Using Detect Entities (Onto 100) model inside AWS Glue Job

Hi,

I wanna use this named entity recognition model (https://sparknlp.org/2020/01/22/glove_100d.html) inside AWS glue script, the problem is i cannot download model inside glue environment it gives error, my code as follows:

first I tried this code:

`import sys
import time
import os
from awsglue.transforms import *
from awsglue.utils import getResolvedOptions

from pyspark.context import SparkContext
from awsglue.context import GlueContext
from awsglue.job import Job
from awsglue.dynamicframe import DynamicFrame
from pyspark.sql.functions import *
from pyspark.sql.types import *

# Import Spark NLP components
from sparknlp import *
from sparknlp.annotator import *
from sparknlp.base import *
from pyspark.ml import PipelineModel  

def log_time(message, start_time=None):
    if start_time:
        elapsed = time.time() - start_time
        print(f"{message}: {elapsed:.2f} seconds")
        return time.time()
    else:
        print(message)
        return time.time()


# Job Setup
job_start = log_time("Starting job")
args = getResolvedOptions(sys.argv, ['JOB_NAME'])

sc = SparkContext()
glueContext = GlueContext(sc)
spark = glueContext.spark_session

os.environ['TF_ENABLE_ONEDNN_OPTS'] = '1'
#spark.conf.set("spark.jsl.settings.pretrained.cache_folder", "hdfs:///tmp/cache_pretrained")
#spark.conf.set("spark.jsl.settings.storage.cluster_tmp_dir", "hdfs:///tmp/spark_tmp")

job = Job(glueContext)
job.init(args['JOB_NAME'], args)

import subprocess

# Create directories(I tried with this configs and without as well)
#subprocess.run(["hadoop", "fs", "-mkdir", "-p", "/tmp/cache_pretrained"])
#subprocess.run(["hadoop", "fs", "-mkdir", "-p", "/tmp/spark_tmp"])
#subprocess.run(["hadoop", "fs", "-chmod", "777", "/tmp/cache_pretrained"])
#subprocess.run(["hadoop", "fs", "-chmod", "777", "/tmp/spark_tmp"])

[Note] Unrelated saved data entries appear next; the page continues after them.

(* ===== verification/Axfr.v ===== *)
(** Model of outgoing zone transfers (src/axfr.h, src/axfr.c). *)

From S2P Require Import Prelude Buffer Dname Dns Packet Namedb Edns Tsig Query Acl Respond.

Definition AXFR_MAX_MESSAGE_LEN : Z := MAX_COMPRESSION_OFFSET.
Definition AXFR_TSIG_SIGN_EVERY_NTH : Z := 96.

Section axfr.
Context `{T : NameTree} `{H : Hmac}.

Abbreviation Qry := (ST query).

Definition namedb_lookup (db : namedb) (dname : dname_type) : res (bool * Z * Z) :=
  domain_table_search db dname.

Definition domain_is_subdomain (db : namedb) (d1 d2 : Z) : res bool :=
  a ← domain_at db d1;
  b ← domain_at db d2;
  dname_is_subdomain (domain_dname a) (domain_dname b).

(** [rrset->next] in the list of its domain. *)
Fixpoint next_in (l : list Z) (r : Z) : option Z :=
  match l with
  | [] => None
  | x :: l => if x =? r then head l else next_in l r
  end.

Definition encode_soa (db : namedb) (z : zone) : Qry bool :=
  soa ← lift (points_to (soa_rrset z));
  rs ← lift (rrset_at db soa);
  st_assert (rr_count rs =? 1);;
  top ← lift (points_to (apex z));
  r ← lift (first_rr rs);
  packet_encode_rr db top r (ttl r).

(** The records of the current set, from the current one on: how many have
    been added in all, and whether the packet is not yet full. *)
Definition axfr_rrs_step (db : namedb) (domain : Z) (rs : rrset) (total_added : Z) :
    Qry (Z + Z * bool) :=
  q ← st_get;
  if axfr_current_rr q <? rr_count rs then
    r ← lift (points_to (rrs rs !! Z.to_nat (axfr_current_rr q)));
    added ← packet_encode_rr db domain r (ttl r);
    if negb added then mret (inr (total_added, false)) else
    st_modify (fun q => set_axfr_current_rr (u16 (axfr_current_rr q + 1)) q);;
    mret (inl (u16 (total_added + 1)))
  else mret (inr (total_added, true)).
Definition axfr_rrs (db : namedb) (domain : Z) (rs : rrset) (total_added : Z) : Qry (Z * bool) :=
  st_iter (S (length (rrs rs))) (axfr_rrs_step db domain rs) total_added.

(** The sets of the current domain. *)
Definition axfr_rrsets_step (db : namedb) (zp : Z) (z : zone) (domain : Z) (l : list Z)
    (total_added : Z) : Qry (Z + Z * bool) :=
  q ← st_get;
  match axfr_current_rrset q with
  | None => mret (inr (total_added, true))
  | Some r =>
      rs ← lift (rrset_at db r);
      '(total_added, ok) ←
        (if negb (bool_decide (Some r = soa_rrset z)) && (rrset_zone rs =? zp)
         then axfr_rrs db domain rs total_added else mret (total_added, true));
      if negb (ok : bool) then mret (inr (total_added, false)) else
      st_modify (fun q => set_axfr_current_rr 0 (set_axfr_current_rrset (next_in l r) q));;
      mret (inl total_added)
  end.
Definition axfr_rrsets (db : namedb) (zp : Z) (z : zone) (domain total_added : Z) : Qry (Z * bool) :=
  d ← lift (domain_at db domain);
  st_iter (S (length (domain_rrsets d))) (axfr_rrsets_step db zp z domain (domain_rrsets d)) total_added.

(** The domains of the zone. *)
Definition axfr_domains_step (db : namedb) (zp : Z) (z : zone) (total_added : Z) : Qry (Z + Z * bool) :=
  q ← st_get;
  match axfr_current_domain q with
  | None => mret (inr (total_added, true))
  | Some p =>
      top ← lift (points_to (apex z));
      below ← lift (domain_is_subdomain db p top);
      if negb below then mret (inr (total_added, true)) else
      d ← lift (domain_at db p);
      match axfr_current_rrset q with
      | None =>
          r ← lift (domain_find_any_rrset db d zp);
          st_modify (fun q => set_axfr_current_rr 0 (set_axfr_current_rrset r q))
      | Some _ => mret tt
      end;;
      '(total_added, ok) ← axfr_rrsets db zp z p total_added;
      if negb (ok : bool) then mret (inr (total_added, false)) else
      st_modify (fun q => set_axfr_current_domain (domain_next db d) q);;
      mret (inl total_added)
  end.
Definition axfr_domains (db : namedb) (zp : Z) (z : zone) (total_added : Z) : Qry (Z * bool) :=
  st_iter (S (S (size (domains db)))) (axfr_domains_step db zp z) total_added.

(** From [return_answer] on. *)
Definition axfr_finish (db : namedb) (total_added : Z) : Qry query_state :=
  on_packet AA_SET;;
  on_packet (ANCOUNT_SET total_added);;
  on_packet (NSCOUNT_SET 0);;
  on_packet (ARCOUNT_SET 0);;
  st_modify (fun q =>
    if bool_decide (ts_status (tsig q) = TSIG_OK) &&
       (AXFR_TSIG_SIGN_EVERY_NTH <=? updates_since_last_prepare (tsig q))
    then set_tsig_sign_it true q else q);;
  query_clear_compression_tables db;;
  mret QUERY_IN_AXFR.

(** The start of a transfer: [None] when there is nothing to transfer. *)
Definition axfr_start (db : namedb) : Qry (option Z) :=
  q ← st_get;
  name ← lift (points_to (qname q));
  '(exact, _, qdomain) ← lift (namedb_lookup db name);
  zone ← lift (domain_find_zone db (Some qdomain));
  st_modify (set_axfr_zone zone);;
  match zone with
  | None => on_packet (RCODE_SET RCODE_NOTAUTH);; mret None
  | Some zp =>
      z ← lift (zone_at db zp);
      if negb (exact : bool) || negb (bool_decide (apex z = Some qdomain)) ||
         bool_decide (soa_rrset z = None)
      then on_packet (RCODE_SET RCODE_NOTAUTH);; mret None else
      st_modify (fun q => set_axfr_current_rr 0 (set_axfr_current_rrset None
                            (set_axfr_current_domain (Some qdomain) q)));;
      st_modify (fun q => if bool_decide (ts_status (tsig q) = TSIG_OK) then set_tsig_sign_it true q else q);;
      query_add_compression_domain db qdomain QHEADERSZ;;
      added ← encode_soa db z;
      st_assert added;;
      mret (Some 1)
  end.

(** The following packets of a transfer repeat no question and no EDNS. *)
Definition axfr_continue (n : nsd) : Qry unit :=
  st_modify (fun q => set_edns (mkedns_record EDNS_NOT_PRESENT (edns_position (edns q)) (edns_maxlen (edns q))
                                  (opt_reserved_space (edns q)) (dnssec_ok (edns q)) (edns_nsid (edns q))) q);;
  on_packet (buffer_set_limit QHEADERSZ);;
  on_packet (QDCOUNT_SET 0);;
  query_prepare_response n.

Definition axfr_fill (db : namedb) (total_added : Z) : Qry query_state :=
  q ← st_get;
  zp ← lift (points_to (axfr_zone q));
  z ← lift (zone_at db zp);
  '(total_added, ok) ← axfr_domains db zp z total_added;
  if negb (ok : bool) then axfr_finish db total_added else
  added ← encode_soa db z;
  if (added : bool) then
    st_modify (fun q => set_axfr_is_done true (set_tsig_sign_it true q));;
    axfr_finish db (u16 (total_added + 1))
  else axfr_finish db total_added.

Definition query_axfr (db : namedb) (n : nsd) : Qry query_state :=
  q ← st_get;
  if axfr_is_done q then mret QUERY_PROCESSED else
  st_modify (fun q => if AXFR_MAX_MESSAGE_LEN <? maxlen q then set_maxlen AXFR_MAX_MESSAGE_LEN q else q);;
  over ← query_overflow;
  st_assert (negb over);;
  st_modify (fun q =>
    let q := set_tsig_update_it true (set_tsig_prepare_it false q) in
    if tsig_sign_it q then set_tsig_sign_it false (set_tsig_prepare_it true q) else q);;
  match axfr_zone q with
  | None =>
      started ← axfr_start db;
      match started with
      | None => mret QUERY_PROCESSED
      | Some total_added => axfr_fill db total_added
      end
  | Some _ => axfr_continue n;; axfr_fill db 0
  end.

(** [zone_options_find]: the [provide_xfr] list of the zone, if configured. *)
Definition answer_axfr_ixfr (big_endian : bool) (provide_xfr : dname_type -> option (list acl_options))
    (db : namedb) (n : nsd) : Qry query_state :=
  q ← st_get;
  if (qtype q =? TYPE_AXFR) && tcp q then
    name ← lift (points_to (qname q));
    match provide_xfr name with
    | None => on_packet (RCODE_SET RCODE_NOTAUTH);; mret QUERY_PROCESSED
    | Some acl =>
        '(num, _) ← lift (acl_check_incoming big_endian acl q);
        if num =? -1 then on_packet (RCODE_SET RCODE_REFUSE);; mret QUERY_PROCESSED
        else query_axfr db n
    end
  else if (qtype q =? TYPE_AXFR) || (qtype q =? TYPE_IXFR) then
    on_packet (RCODE_SET RCODE_IMPL);; mret QUERY_PROCESSED
  else mret QUERY_DISCARDED.
End axfr.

print("Building Spark NLP pipeline with onto_100 model...")
model_start = time.time()

documentAssembler = DocumentAssembler() \
    .setInputCol('text') \
    .setOutputCol('document')

tokenizer = Tokenizer() \
    .setInputCols(['document']) \
    .setOutputCol('token')

# Load embeddings and NER model
embeddings = WordEmbeddingsModel.pretrained('glove_100d') \
.setInputCols(['document', 'token']) \
.setOutputCol('embeddings')


ner_model = NerDLModel.pretrained('onto_100', 'en') \
    .setInputCols(['document', 'token', 'embeddings']) \
    .setOutputCol('ner')

ner_converter = NerConverter() \
    .setInputCols(['document', 'token', 'ner']) \
    .setOutputCol('ner_chunk')

pipeline = Pipeline(stages=[
    documentAssembler, 
    tokenizer,
    embeddings,
    ner_model,
    ner_converter
])

log_time("Pipeline build complete", model_start)

# Read Source Data
read_start = log_time("Reading input CSV from S3")
input_dynamic_frame = glueContext.create_dynamic_frame.from_options(
    format_options={"withHeader": True, "separator": ",", "optimizePerformance": False},
    connection_type="s3",
    format="csv",
    connection_options={"paths": ["s3://test/test.csv"], "recurse": True},
    transformation_ctx="AmazonS3_node"
)

df = input_dynamic_frame.toDF()
print('before filtering count:', df.count())
log_time("Read complete", read_start)
df_with_index = df.withColumn("original_index", monotonically_increasing_id())
string_types = [StringType, VarcharType, CharType]
numerical_types = [ByteType, ShortType, IntegerType, LongType, FloatType, DoubleType, DecimalType]
acceptable_types = string_types + numerical_types
str_cols = [field.name for field in df_with_index.schema.fields if any(isinstance(field.dataType, t) for t in acceptable_types)]

if not str_cols:
    print("No string columns found")
    job.commit()
    exit()

first_col = str_cols[0]
print(f"Processing column: {first_col}")


# Filter data
filtered_df = df_with_index.select("*", col(first_col).alias("text")) \
    .filter(col("text").isNotNull() & (col("text") != "")) \

print('after filtering count:', filtered_df.count())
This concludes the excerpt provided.